Procedure: Cloud Console

In your GDP environment, click Create Cluster to create the cluster.
Under Advanced options, click Add initialization action.
Browse to locate the bootstrap script, which should be located at gs://<my-bucket>/install-packages/<base-dir>/dataproc/bootstrap.

The <base-dir> corresponds to supervisor-X.Y.Z-<distribution>, where <distribution> is the final part of the package name, without the file type; for example, supervisor-X.Y.Z-H26_YARN2_A.

Click Add metadata, and enter the required information.

SwapSpace is an integer representing the amount (in gigabytes) of swap space to create. Provide a value of zero if you do not wish to create swap space.

To remove swap space after the installation, ssh to every node in the cluster and do the following:

swapoff -v /swapfile to disable the swap file.
sudo sed -i.bak '/^\/swapfile/d' /etc/fstab to remove its entry from the /etc/fstab file.
rm /swapfile to delete the swapfile.

Substitute your bucket name, and cluster name for <my-bucket> and <my-cluster>.

Key	Value
SwapSpace	Size (G) of swap space
PepperdataBucket	`<my-bucket>`
Realm	`<my-cluster>`

Click Create to finish.

The cluster is created, the Pepperdata software is installed, and the Pepperdata services are automatically started.

Procedure: Command Line

If you prefer to use the Cloud Shell or a terminal window to create the cluster on the command line, or you have scripts or other automation framework, be sure to specify the initialization action for the Pepperdata bootstrap script and the required metadata in your clusters create command.

For example:

gcloud dataproc clusters create <my-cluster> \
    --region=${REGION} \
    --initialization-actions=gs://<my-bucket>/install-packages/<base-dir>/dataproc/bootstrap \
    --metadata=PepperdataBucket=<my-bucket>,Realm=<my-cluster>

Add Pepperdata to Existing/Running Cluster

This procedure is for configuring Pepperdata activation on hosts in an existing/running cluster: already-running hosts and hosts that will be created in the future.

Prerequisites

Every currently-running host in the cluster must already have an initialization (bootstrap) script.

If there is no initialization script, you must destroy the cluster and re-create it so that every host has an initialization script. The script can be empty or you can follow the procedure for activating Pepperdata on a new cluster.
Be sure that you’ve installed Pepperdata on every already-running host.

Procedure

Although you can manually perform the procedure steps on every already-running host, to save time or if you have a lot of hosts, we recommend that you use any existing automation framework that you have or create a shell script with the required commands.

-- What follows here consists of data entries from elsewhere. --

Example uplink_key_line_witness :
  snd (LOG 7 8 LOG_DBG "BPFMap.hpp" 99 "The key {} was updated at {} map!"
         [FmtStr (key_text (mk_key 100 0 16843009)); FmtStr "m_next_rule_prog_index"] []) =
    [(SevDebug, "[7.8] (BPFMap.hpp:99) The key teid: 100 source_interface: ")].
Proof. now rewrite (uplink_key_line 7 8). Defined.

End SampleLogging.
#[export] Instance cause_ie_laws : PfcpIeLaws cause_t.
Proof. apply fixed_ie_laws; [lia|now intros []]. Defined.
#[export] Instance source_interface_ie_laws : PfcpIeLaws source_interface_t.
Proof. apply fixed_ie_laws; [lia|now intros []]. Defined.
#[export] Instance precedence_ie_laws : PfcpIeLaws precedence_t.
Proof. apply fixed_ie_laws; [lia|now intros []]. Defined.
#[export] Instance offending_ie_ie_laws : PfcpIeLaws offending_ie_t.
Proof. apply fixed_ie_laws; [lia|now intros []]. Defined.
#[export] Instance destination_interface_ie_laws : PfcpIeLaws destination_interface_t.
Proof. apply fixed_ie_laws; [lia|now intros []]. Defined.
#[export] Instance pdr_id_ie_laws : PfcpIeLaws pdr_id_t.
Proof. apply fixed_ie_laws; [lia|now intros []]. Defined.
#[export] Instance bar_id_ie_laws : PfcpIeLaws bar_id_t.
Proof. apply fixed_ie_laws; [lia|now intros []]. Defined.
#[export] Instance outer_header_removal_ie_laws : PfcpIeLaws outer_header_removal_t.
Proof. apply fixed_ie_laws; [lia|now intros []]. Defined.
#[export] Instance recovery_time_stamp_ie_laws : PfcpIeLaws recovery_time_stamp_t.
Proof. apply fixed_ie_laws; [lia|now intros []]. Defined.
#[export] Instance far_id_ie_laws : PfcpIeLaws far_id_t.
Proof. apply fixed_ie_laws; [lia|now intros []]. Defined.
#[export] Instance qer_id_ie_laws : PfcpIeLaws qer_id_t.
Proof. apply fixed_ie_laws; [lia|now intros []]. Defined.
#[export] Instance user_plane_inactivity_timer_ie_laws : PfcpIeLaws user_plane_inactivity_timer_t.
Proof. apply fixed_ie_laws; [lia|now intros []]. Defined.

(** ** Names: the whole value is a string *)

Section Name.
Context {T : Type} (ty : Z) (get : T -> list Z) (mk : list Z -> T) (not_empty : bool).

(** [not_empty]: [load_from] refuses the length 0. *)
Definition name_ie : PfcpIe T := {|
  ie_type := ty;
  ie_check := no_check;
  ie_length v := u16 (Z.of_nat (length (get v)));
  ie_value _ v := get v;
  ie_load uninit len :=
    guard (negb (not_empty && (len =? 0))) (TlvBadLength ty len) ;;;
    let* e := read_string uninit (Z.to_nat len) in
    ret (mk e)
|}.

Hypothesis mk_get : forall v, mk (get v) = v.

Definition name_ie_laws : @PfcpIeLaws T name_ie.
Proof.
  refine (@Build_PfcpIeLaws T name_ie (fun v => 0 < Z.of_nat (length (get v)) < 65536)
            (fun _ v => v) _ _ _ _); cbn.
  - done.
  - intros _ v Hv. rewrite u16_id by lia. lia.
  - intros u1 _ v rest Hv. rewrite u16_id, (proj2 (Z.eqb_neq _ _)) by lia.
    rewrite andb_false_r, guard_true, bind_ret_l.
    rewrite (bind_ok _ _ _ _ _ (read_string_app _ _ _ _ (eq_sym (Nat2Z.id _)))).
    unfold ret. now rewrite mk_get.
  - intros. auto with shrinks.
Defined.

End Name.

#[export] Instance network_instance_ie : PfcpIe network_instance_t :=
  name_ie 22 network_instance mk_network_instance_t false.
#[export] Instance application_id_ie : PfcpIe application_id_t :=
  name_ie 24 application_id mk_application_id_t false.
#[export] Instance activate_predefined_rules_ie : PfcpIe activate_predefined_rules_t :=
  name_ie 106 activate_predefined_rules_predefined_rules_name mk_activate_predefined_rules_t true.
#[export] Instance deactivate_predefined_rules_ie : PfcpIe deactivate_predefined_rules_t :=
  name_ie 107 deactivate_predefined_rules_predefined_rules_name mk_deactivate_predefined_rules_t
    true.

#[export] Instance network_instance_ie_laws : PfcpIeLaws network_instance_t.
Proof. apply name_ie_laws. now intros []. Defined.
#[export] Instance application_id_ie_laws : PfcpIeLaws application_id_t.
Proof. apply name_ie_laws. now intros []. Defined.
#[export] Instance activate_predefined_rules_ie_laws : PfcpIeLaws activate_predefined_rules_t.
Proof. apply name_ie_laws. now intros []. Defined.
#[export] Instance deactivate_predefined_rules_ie_laws : PfcpIeLaws deactivate_predefined_rules_t.
Proof. apply name_ie_laws. now intros []. Defined.
Definition user_id_lengths (v : user_id_t) (imsi msisdn : Z) : Z :=
  (if user_id_imsif v then 1 + imsi else 0) +
  (if user_id_imeif v then 1 + user_id_length_of_imei v else 0) +
  (if user_id_msisdnf v then 1 + msisdn else 0) +
  (if user_id_naif v then 1 + user_id_length_of_nai v else 0).

#[export] Instance user_id_ie : PfcpIe user_id_t := {|
  ie_type := 141;
  ie_check := no_check;
  ie_length v :=
    u16 (1 + user_id_lengths v (user_id_length_of_imsi v) (user_id_length_of_msisdn v) +
         user_id_lengths v (bcd_length (imsi_num_digits (user_id_imsi v)))
           (bcd_length (msisdn_num_digits (user_id_msisdn v))));
  ie_value _ v :=
    let imsi := bcd_bytes (imsi_b (user_id_imsi v)) (imsi_num_digits (user_id_imsi v)) in
    let msisdn := bcd_bytes (msisdn_b (user_id_msisdn v)) (msisdn_num_digits (user_id_msisdn v)) in
    [byte_of [user_id_imsif v; user_id_imeif v; user_id_msisdnf v; user_id_naif v]] ++
    bytes_if (user_id_imsif v) (Z.of_nat (length imsi) :: imsi) ++
    bytes_if (user_id_imeif v) (user_id_length_of_imei v :: user_id_imei v) ++
    bytes_if (user_id_msisdnf v) (Z.of_nat (length msisdn) :: msisdn) ++
    bytes_if (user_id_naif v) (user_id_length_of_nai v :: user_id_nai v);
  ie_load uninit len :=
    guard (len =? 1) (TlvBadLength 141 len) ;;;
    let* f := read_byte (u8 uninit) in
    let imsif := bit f 0 in let imeif := bit f 1 in
    let msisdnf := bit f 2 in let naif := bit f 3 in
    let* l1 := when imsif (read_byte (u8 uninit)) 0 in
    let* imsi := when imsif (bcd_load uninit l1) (repeat 0 8, 0) in
    let* l2 := when imeif (read_byte (u8 uninit)) 0 in
    let* imei := when imeif (read_string uninit (Z.to_nat l2)) [] in
    let* l3 := when msisdnf (read_byte (u8 uninit)) 0 in
    let* msisdn := when msisdnf (bcd_load uninit l3) (repeat 0 8, 0) in
    let* l4 := when naif (read_byte (u8 uninit)) 0 in
    let* nai := when naif (read_string uninit (Z.to_nat l4)) [] in
    ret (mk_user_id_t 0 naif msisdnf imeif imsif
           l1 (mk_imsi_t (fst imsi) (Z.min (snd imsi) 15)) l2 imei
           l3 (mk_msisdn_t (fst msisdn) (snd msisdn)) l4 nai)
|}.

Lemma shrinks_bcd_load uninit length : shrinks (bcd_load uninit length).
Proof. unfold bcd_load. destruct (_ && _); auto with shrinks. Qed.
#[export] Hint Resolve shrinks_bcd_load : shrinks.

(** Only the identifier without any part is read back. *)
#[export] Instance user_id_ie_laws : PfcpIeLaws user_id_t.
Proof.
  refine (@Build_PfcpIeLaws user_id_t _
            (fun v => user_id_imsif v = false /\ user_id_imeif v = false /\
                      user_id_msisdnf v = false /\ user_id_naif v = false)
            (fun _ _ => inhabitant) _ _ _ _); [done|..];
    cbv beta iota zeta delta [ie_length ie_value ie_load user_id_ie user_id_lengths].
  - intros u v (-> & -> & -> & ->). split; [reflexivity|]. split; reflexivity.
  - intros u1 u2 v rest (-> & -> & -> & ->). cbn [bytes_if app]. change (u16 _ =? 1) with true.
    repeat read_step. rewrite !bit_byte_of. cbn [nth when]. reflexivity.
  - intros. auto 40 with shrinks.
Defined.
(** Lengths on 16 bits are the lengths of the bytes. *)
Lemma ie_tree_sizes u i :
  ie_tree_wf i ->
  tlv_length i = ie_size i /\ 0 < ie_size i < 65536 /\
  Z.of_nat (length (ie_bytes u i)) = 4 + ie_size i.
Proof.
  induction i as [l|ty ies IH] using pfcp_ie_ind.
  - cbn [ie_tree_wf]. intros H. cbn [tlv_length ie_size ie_bytes].
    destruct (leaf_wf_length u l H) as [H1 H2]. pose proof (leaf_type_range l) as [H3 _].
    split; [done|]. split; [done|]. rewrite length_app, length_tlv_bytes by lia. lia.
  - intros (Hg & Hn & Hs & Hw). apply ie_tree_wf_forall in Hw.
    pose proof (is_group_range _ Hg) as Ht.
    assert (Ha : List.Forall (fun i => tlv_length i = ie_size i /\ 0 < ie_size i < 65536 /\
               Z.of_nat (length (ie_bytes u i)) = 4 + ie_size i) ies).
    { rewrite List.Forall_forall in *. auto. }
    clear IH Hw. split; [|split].
    + cbn [tlv_length]. assert (Hacc : forall a, 0 <= a -> a + ie_size (Group ty ies) < 65536 ->
        fold_left (fun n len => u16 (n + (4 + len))) (map tlv_length ies) a =
          a + ie_size (Group ty ies)); [|now apply (Hacc 0)].
      clear Hn Hs. cbn [ie_size]. induction Ha as [|i ies (H1 & H2 & _) Ha IH]; cbn; intros a H3 H4; [lia|].
      assert (0 <= ies_size ies)
        by (apply ies_size_nonneg; eapply List.Forall_impl; [|exact Ha]; cbn; tauto).
      unfold ies_size in *. rewrite u16_id, IH by lia. lia.
    + split; [|done]. destruct Ha as [|i ies (_ & H2 & _) Ha]; [done|]. cbn.
      assert (0 <= ies_size ies); [|unfold ies_size in *; lia].
      apply ies_size_nonneg. eapply List.Forall_impl; [|exact Ha]. cbn. tauto.
    + cbn [ie_bytes]. rewrite length_app, length_tlv_bytes by done. cbn [ie_size].
      clear Hn Hs. induction Ha as [|i ies (_ & H2 & H3) Ha IH]; cbn; [lia|].
      rewrite length_app. lia.
Qed.

Definition loads_back (u1 u2 : Z) (i : pfcp_ie) : Prop :=
  forall fuel rest, (length (ie_bytes u2 i) <= fuel)%nat ->
    load_ie u1 fuel (of_bytes (ie_bytes u2 i ++ rest)) =
      (Ok (Some (ie_size i, ie_tree_norm u1 i)), of_bytes rest).

Lemma load_ies_loop u1 u2 ty len ies :
  List.Forall ie_tree_wf ies -> List.Forall (loads_back u1 u2) ies ->
  forall fuel rest, (length (concat (map (ie_bytes u2) ies)) < fuel)%nat ->
    load_ies u1 fuel ty len (ies_size ies) (of_bytes (concat (map (ie_bytes u2) ies) ++ rest)) =
      (Ok (map (ie_tree_norm u1) ies), of_bytes rest).
Proof.
  intros Hw Hl. induction Hl as [|i ies Hi Hl IH]; intros [|fuel] rest Hf; [lia|done|lia|].
  inversion Hw as [|? ? Hwi Hw']; subst. cbn [map concat] in *. rewrite length_app in Hf.
  destruct (ie_tree_sizes u2 i Hwi) as (_ & Hs & Hb).
  assert (0 <= ies_size ies).
  { apply ies_size_nonneg. eapply List.Forall_impl; [|exact Hw']. intros j Hj.
    now destruct (ie_tree_sizes u2 j Hj) as (_ & ? & _). }
  cbn [load_ies ies_size fold_right]. fold (ies_size ies).
  rewrite (proj2 (Z.ltb_lt _ _)) by lia. rewrite <- app_assoc.
  rewrite (bind_ok _ _ _ _ _ (Hi fuel _ ltac:(lia))).
  replace (4 + ie_size i + ies_size ies - (ie_size i + 4)) with (ies_size ies) by lia.
  now rewrite (bind_ok _ _ _ _ _ (IH Hw' fuel rest ltac:(lia))).
Qed.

Beginning with any already-running host, log in to the host.
Activate Pepperdata on the already-running host.
1. From the command line, copy the Pepperdata bootstrap script that you extracted from the Pepperdata package from its local location to any location in your GDP environment.
  
  For example:
  
  sudo gsutil cp gs://<pd-bootstrap-script-from-install-packages> /tmp/bootstrap
2. Run the Pepperdata bootstrap script.
  
  sudo bash /tmp/bootstrap <bucket-name> <realm-name>
  
  The script finishes with a Pepperdata installation succeeded message.
3. Repeat steps a–b on every already-running host.
Add bootstrap actions to activate Pepperdata on new hosts as they’re created.

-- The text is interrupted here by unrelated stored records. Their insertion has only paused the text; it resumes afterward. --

(* ===== verification/PfcpMsg.v ===== *)
(** * Messages of PFCP (src/src/oai/pfcp/3gpp_29.244.hpp)

    [pfcp_msg_header] and [pfcp_msg]: construction, [dump_to] and [load_from].
    The port of the peer is not part of the codec and is left out. *)
From Stdlib Require Import ZArith Lia List Bool.
From stdpp Require Import base list.
From S2P Require Import Prelude PfcpStream PfcpTypes PfcpIes PfcpFqdn PfcpNodeIes PfcpCodec.
Open Scope Z_scope.
Open Scope upf_scope.

(** The bytes [u1] and [u2] are kept as their bit fields. *)
Record pfcp_msg_header : Type := mk_pfcp_msg_header {
  h_s : bool;
  h_mp : bool;
  h_spare : Z;
  h_version : Z;
  message_type : Z;
  message_length : Z;
  msg_seid : Z;
  sequence_number : Z;
  h_spare2 : Z;
  message_priority : Z
}.

Definition new_header : pfcp_msg_header := mk_pfcp_msg_header false false 0 1 0 (3 + 1) 0 0 0 0.

Definition set_seid (s : Z) (h : pfcp_msg_header) : pfcp_msg_header :=
  mk_pfcp_msg_header true (h_mp h) (h_spare h) (h_version h) (message_type h)
    (if h_s h then message_length h else u16 (message_length h + 8)) s (sequence_number h)
    (h_spare2 h) (message_priority h).

Definition set_message_type (t : Z) (h : pfcp_msg_header) : pfcp_msg_header :=
  mk_pfcp_msg_header (h_s h) (h_mp h) (h_spare h) (h_version h) t (message_length h) (msg_seid h)
    (sequence_number h) (h_spare2 h) (message_priority h).

Definition set_message_length (l : Z) (h : pfcp_msg_header) : pfcp_msg_header :=
  mk_pfcp_msg_header (h_s h) (h_mp h) (h_spare h) (h_version h) (message_type h) l (msg_seid h)
    (sequence_number h) (h_spare2 h) (message_priority h).

Definition set_sequence_number (n : Z) (h : pfcp_msg_header) : pfcp_msg_header :=
  mk_pfcp_msg_header (h_s h) (h_mp h) (h_spare h) (h_version h) (message_type h)
    (message_length h) (msg_seid h) (Z.land n 0x00FFFFFF) (h_spare2 h) (message_priority h).

(** [pfcp_msg_header::dump_to]: the spare bits are cleared, and the priority
    when there is none; three bytes of the sequence number. *)
Definition header_bytes (h : pfcp_msg_header) : list Z :=
  [Z.b2z (h_s h) + 2 * Z.b2z (h_mp h) + 32 * (h_version h mod 8)] ++ [u8 (message_type h)] ++
  be_enc 2 (message_length h) ++
  bytes_if (h_s h) (be_enc 8 (msg_seid h)) ++
  be_enc 3 (sequence_number h) ++
  [16 * ((if h_mp h then message_priority h else 0) mod 16)].

(** [load_from] on the header of a new message. *)
Definition header_load (uninit : Z) : stream pfcp_msg_header :=
  let* b := read_byte 32 in
  let s := bit b 0 in
  let* ty := read_byte 0 in
  let* len := read_be 2 4 in
  let* seid := when s (read_be 8 0) 0 in
  let* sn := read_be 3 uninit in
  let* b2 := read_byte 0 in
  ret (mk_pfcp_msg_header s (bit b 1) (b / 4 mod 8) (b / 32 mod 8) ty len seid sn
         (b2 mod 16) (b2 / 16 mod 16)).

Record pfcp_msg : Type := mk_pfcp_msg {
  hdr : pfcp_msg_header;
  ies : list pfcp_ie
}.

Definition on_hdr (f : pfcp_msg_header -> pfcp_msg_header) (m : pfcp_msg) : pfcp_msg :=
  mk_pfcp_msg (f (hdr m)) (ies m).

Definition new_msg (ty : Z) : pfcp_msg := mk_pfcp_msg (set_message_type ty new_header) [].

Definition msg_add_ie (i : pfcp_ie) (m : pfcp_msg) : pfcp_msg :=
  mk_pfcp_msg (set_message_length (u16 (message_length (hdr m) + 4 + tlv_length i)) (hdr m))
    (ies m ++ [i]).

(** The constructors from core types add elements one after the other. *)
Definition msg_of_ies (ty : Z) (l : list pfcp_ie) : pfcp_msg :=
  fold_left (fun m i => msg_add_ie i m) l (new_msg ty).

Definition msg_bytes (uninit : Z) (m : pfcp_msg) : list Z :=
  header_bytes (hdr m) ++ concat (map (ie_bytes uninit) (ies m)).

(** The [do] loop of [load_from]: the elements and [ies_length]. *)
Fixpoint load_msg_ies (uninit : Z) (fuel : nat) (check_msg_length ies_length : Z)
    : stream (list pfcp_ie * Z) :=
  match fuel with
  | O => raise OutOfFuel
  | S fuel =>
      let* o := new_pfcp_ie_from_stream uninit in
      match o with
      | None => ret ([], ies_length)
      | Some (l, ie) =>
          let n := u16 (ies_length + (4 + l)) in
          if n <? check_msg_length then
            let* r := load_msg_ies uninit fuel check_msg_length n in
            ret (ie :: fst r, snd r)
          else ret ([ie], n)
      end
  end.

Definition check_msg_length (h : pfcp_msg_header) : Z :=
  let l := u16 (message_length h - 3 - 1) in
  if h_s h then u16 (l - 8) else l.

Definition msg_load (uninit : Z) : stream pfcp_msg := fun s =>
  (let* h := header_load uninit in
   let* r := load_msg_ies uninit (S (length (left_bytes s))) (check_msg_length h) 0 in
   guard (snd r =? check_msg_length h)
     (MsgBadLength (message_type h) (message_length h) (snd r) (check_msg_length h)) ;;;
   ret (mk_pfcp_msg h (fst r))) s.

(** ** Termination *)

Lemma new_pfcp_ie_takes uninit s r s' :
  new_pfcp_ie_from_stream uninit s = (r, s') ->
  (length (left_bytes s') <= length (left_bytes s))%nat /\ r <> Err OutOfFuel /\
  (forall o, r = Ok (Some o) -> (length (left_bytes s') + 3 <= length (left_bytes s))%nat).
Proof. apply load_fuel. unfold stream_fuel. lia. Qed.

Lemma load_msg_ies_fuel uninit fuel check n s r s' :
  (length (left_bytes s) < fuel)%nat -> load_msg_ies uninit fuel check n s = (r, s') ->
  r <> Err OutOfFuel.
Proof.
  revert n s r s'. induction fuel as [|fuel IH]; intros n s r s' Hf; [lia|]. cbn [load_msg_ies].
  unfold bind at 1. destruct (new_pfcp_ie_from_stream uninit s) as [[o|e] s1] eqn:E;
    apply new_pfcp_ie_takes in E as (H1 & H2 & H3); [|intros [= <- <-]; congruence].
  destruct o as [[l ie]|]; [|now intros [= <- <-]]. specialize (H3 _ eq_refl).
  destruct (_ <? check); [|now intros [= <- <-]]. unfold bind.
  destruct (load_msg_ies _ _ _ _ _) as [[a|e] s2] eqn:E2;
    (apply IH in E2; [|lia]); intros [= <- <-]; congruence.
Qed.

Lemma shrinks_header_load uninit : shrinks (header_load uninit).
Proof. unfold header_load. auto 20 with shrinks. Qed.


(** ** Round trip *)

Definition header_wf (h : pfcp_msg_header) : Prop :=
  0 <= h_version h < 8 /\ 0 <= message_type h < 256 /\ 0 <= message_length h < 65536 /\
  0 <= msg_seid h < 256 ^ Z.of_nat 8 /\ 0 <= sequence_number h < 256 ^ Z.of_nat 3 /\
  0 <= message_priority h < 16.

(** What is left of a header on the wire. *)
Definition header_norm (h : pfcp_msg_header) : pfcp_msg_header :=
  mk_pfcp_msg_header (h_s h) (h_mp h) 0 (h_version h) (message_type h) (message_length h)
    (if h_s h then msg_seid h else 0) (sequence_number h) 0
    (if h_mp h then message_priority h else 0).

Lemma header_byte s mp v :
  0 <= v < 8 ->
  let b := Z.b2z s + 2 * Z.b2z mp + 32 * v in
  0 <= b < 256 /\ bit b 0 = s /\ bit b 1 = mp /\ b / 4 mod 8 = 0 /\ b / 32 mod 8 = v.
Proof.
  intros Hv. assert (v = 0 \/ v = 1 \/ v = 2 \/ v = 3 \/ v = 4 \/ v = 5 \/ v = 6 \/ v = 7)
    as Hc by lia. clear Hv.
  repeat destruct Hc as [->|Hc]; [..|subst v]; destruct s, mp; cbn zeta;
    (split; [cbn; lia|]); repeat split.
Qed.

Lemma header_load_bytes uninit h rest :
  header_wf h ->
  header_load uninit (of_bytes (header_bytes h ++ rest)) = (Ok (header_norm h), of_bytes rest).
Proof.
  destruct h as [s mp sp v ty len seid sn sp2 pr]. intros (H1 & H2 & H3 & H4 & H5 & H6).
  cbn in H1, H2, H3, H6. cbn [msg_seid sequence_number] in H4, H5.
  unfold header_load, header_bytes, header_norm. rewrite <- !app_assoc. cbn [app].
  cbn [h_s h_mp h_version message_type message_length msg_seid sequence_number message_priority].
  rewrite (Z.mod_small v) by lia. rewrite (u8_id ty) by (unfold is_byte; lia).
  destruct (header_byte s mp v H1) as (Hb & E0 & E1 & E2 & E3).
  rewrite (bind_ok _ _ _ _ _ (read_byte_enc 32 _ _ Hb)), E0, E1, E2, E3.
  assert (Hp : 0 <= (if mp then pr else 0) < 16) by (destruct mp; lia).
  rewrite (Z.mod_small _ 16) by exact Hp.
  do 5 read_step. unfold ret. rewrite (Z.mul_comm 16), Z.mod_mul, Z.div_mul by lia.
  now rewrite Z.mod_small by exact Hp.
Qed.

Lemma new_pfcp_ie_from_stream_bytes u1 u2 i rest :
  ie_tree_wf i ->
  new_pfcp_ie_from_stream u1 (of_bytes (ie_bytes u2 i ++ rest)) =
    (Ok (Some (ie_size i, ie_tree_norm u1 i)), of_bytes rest).
Proof.
  intros Hi. apply load_tree; [done|]. unfold stream_fuel. cbn. rewrite length_app. lia.
Qed.

Lemma ies_size_wf_nonneg l : List.Forall ie_tree_wf l -> 0 <= ies_size l.
Proof.
  intros H. apply ies_size_nonneg. eapply List.Forall_impl; [|exact H]. intros i Hi.
  now destruct (ie_tree_sizes 0 i Hi) as (_ & ? & _).
Qed.

Lemma length_ies_bytes u l :
  List.Forall ie_tree_wf l -> (length l <= length (concat (map (ie_bytes u) l)))%nat.
Proof.
  induction 1 as [|i l Hi _ IH]; cbn; [lia|]. rewrite length_app.
  pose proof (ie_tree_sizes u i Hi) as (_ & ? & ?). lia.
Qed.

(** The loop reads all elements and stops at the announced length. *)
Lemma load_msg_ies_bytes u1 u2 check l rest :
  List.Forall ie_tree_wf l -> l <> [] ->
  forall fuel n, (length l <= fuel)%nat -> 0 <= n -> n + ies_size l = check -> check < 65536 ->
  load_msg_ies u1 fuel check n (of_bytes (concat (map (ie_bytes u2) l) ++ rest)) =
    (Ok (map (ie_tree_norm u1) l, check), of_bytes rest).
Proof.
  induction 1 as [|i l Hi Hl IH]; intros Hne [|fuel] n Hf Hn Hc Hb; [done..|cbn in Hf; lia|].
  cbn [load_msg_ies map concat]. rewrite <- app_assoc.
  rewrite (bind_ok _ _ _ _ _ (new_pfcp_ie_from_stream_bytes u1 u2 i _ Hi)).
  pose proof (ie_tree_sizes 0 i Hi) as (_ & Hs & _). pose proof (ies_size_wf_nonneg l Hl) as Hr.
  cbn [ies_size fold_right] in Hc. fold (ies_size l) in Hc. rewrite u16_id by lia.
  destruct l as [|j l].
  - cbn in Hc. rewrite (proj2 (Z.ltb_ge _ _)) by lia. cbn. unfold ret. do 3 f_equal. lia.
  - inversion Hl as [|? ? Hj Hl']; subst.
    pose proof (ie_tree_sizes 0 j Hj) as (_ & Hsj & _).
    pose proof (ies_size_wf_nonneg l Hl') as Hr'.
    assert (0 < ies_size (j :: l)) by (cbn; fold (ies_size l); lia).
    rewrite (proj2 (Z.ltb_lt _ _)) by lia.
    pose proof (IH ltac:(done) fuel (n + (4 + ie_size i)) ltac:(cbn in *; lia) ltac:(lia)
                  ltac:(lia) Hb) as E.
    now rewrite (bind_ok _ _ _ _ _ E).
Qed.

(** A message whose length field counts its elements. *)
Definition msg_wf (m : pfcp_msg) : Prop :=
  header_wf (hdr m) /\ List.Forall ie_tree_wf (ies m) /\
  message_length (hdr m) = 4 + (if h_s (hdr m) then 8 else 0) + ies_size (ies m).

Definition msg_norm (uninit : Z) (m : pfcp_msg) : pfcp_msg :=
  mk_pfcp_msg (header_norm (hdr m)) (map (ie_tree_norm uninit) (ies m)).

Lemma msg_load_bytes u1 u2 m :
  msg_wf m -> fst (msg_load u1 (of_bytes (msg_bytes u2 m))) = Ok (msg_norm u1 m).
Proof.
  destruct m as [h l]. intros (Hh & Hl & Hm). cbn [hdr ies] in *.
  assert (Hc : check_msg_length (header_norm h) = ies_size l).
  { pose proof (ies_size_wf_nonneg l Hl) as Hr. destruct Hh as (_ & _ & Hb & _).
    unfold check_msg_length. cbn [header_norm h_s message_length]. rewrite Hm in *.
    rewrite (u16_id (_ - 3 - 1)) by (destruct (h_s h); lia).
    destruct (h_s h); rewrite ?u16_id by lia; lia. }
  unfold msg_load, msg_bytes. cbn [hdr ies].
  rewrite (bind_ok _ _ _ _ _ (header_load_bytes u1 h _ Hh)), Hc.
  destruct l as [|i l].
  - cbn. done.
  - rewrite <- (app_nil_r (concat _)).
    assert (Hf : (length (i :: l) <= S (length (left_bytes (of_bytes
                    (header_bytes h ++ concat (map (ie_bytes u2) (i :: l)) ++ [])))))%nat).
    { pose proof (length_ies_bytes u2 (i :: l) Hl). cbn [left_bytes of_bytes].
      rewrite !length_app. lia. }
    destruct Hh as (_ & _ & Hb & _).
    assert (ies_size (i :: l) < 65536) by (destruct (h_s h); lia).
    pose proof (load_msg_ies_bytes u1 u2 (ies_size (i :: l)) (i :: l) [] Hl
                  ltac:(done) _ 0 Hf ltac:(lia) ltac:(lia) ltac:(lia)) as E.
    rewrite (bind_ok _ _ _ _ _ E). cbn [snd fst]. now rewrite Z.eqb_refl.
Qed.

(** A message built by its constructor and the setters of the sender. *)
Definition build_msg (ty : Z) (l : list pfcp_ie) (seid : option Z) (seq : Z) : pfcp_msg :=
  on_hdr (set_sequence_number seq)
    (on_hdr (match seid with Some s => set_seid s | None => fun h => h end) (msg_of_ies ty l)).

(** Objects whose length is the one in their TLV: well-formed and empty ones. *)
Definition sized (i : pfcp_ie) : Prop := tlv_length i = ie_size i /\ 0 <= ie_size i.

Lemma wf_sized l : List.Forall ie_tree_wf l -> List.Forall sized l.
Proof.
  intros H. eapply List.Forall_impl; [|exact H]. intros i Hi.
  destruct (ie_tree_sizes 0 i Hi) as (? & ? & _). split; lia.
Qed.

Lemma ies_size_sized_nonneg l : List.Forall sized l -> 0 <= ies_size l.
Proof. induction 1 as [|i l [_ Hi] _ IH]; cbn; [lia|]. fold (ies_size l). lia. Qed.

Important: For existing/running clusters, do not try to change the configured pointer/name of the bootstrap script to the Pepperdata bootstrap script. Doing so will not result in activating Pepperdata on new hosts as they’re created.
1. Download a copy of your existing cluster bootstrap script (not the Pepperdata bootstrap script) to a location where you can edit it.
2. Open the script for editing.
3. Add the same activation commands to it that you previously ran for the already-running hosts.
```
sudo gsutil cp gs://<pd-bootstrap-script-from-install-packages> /tmp/bootstrap
sudo bash /tmp/bootstrap <bucket-name> <realm-name>
```
4. Save your changes and close the file.
5. Upload the revised file to overwrite the original cluster bootstrap script.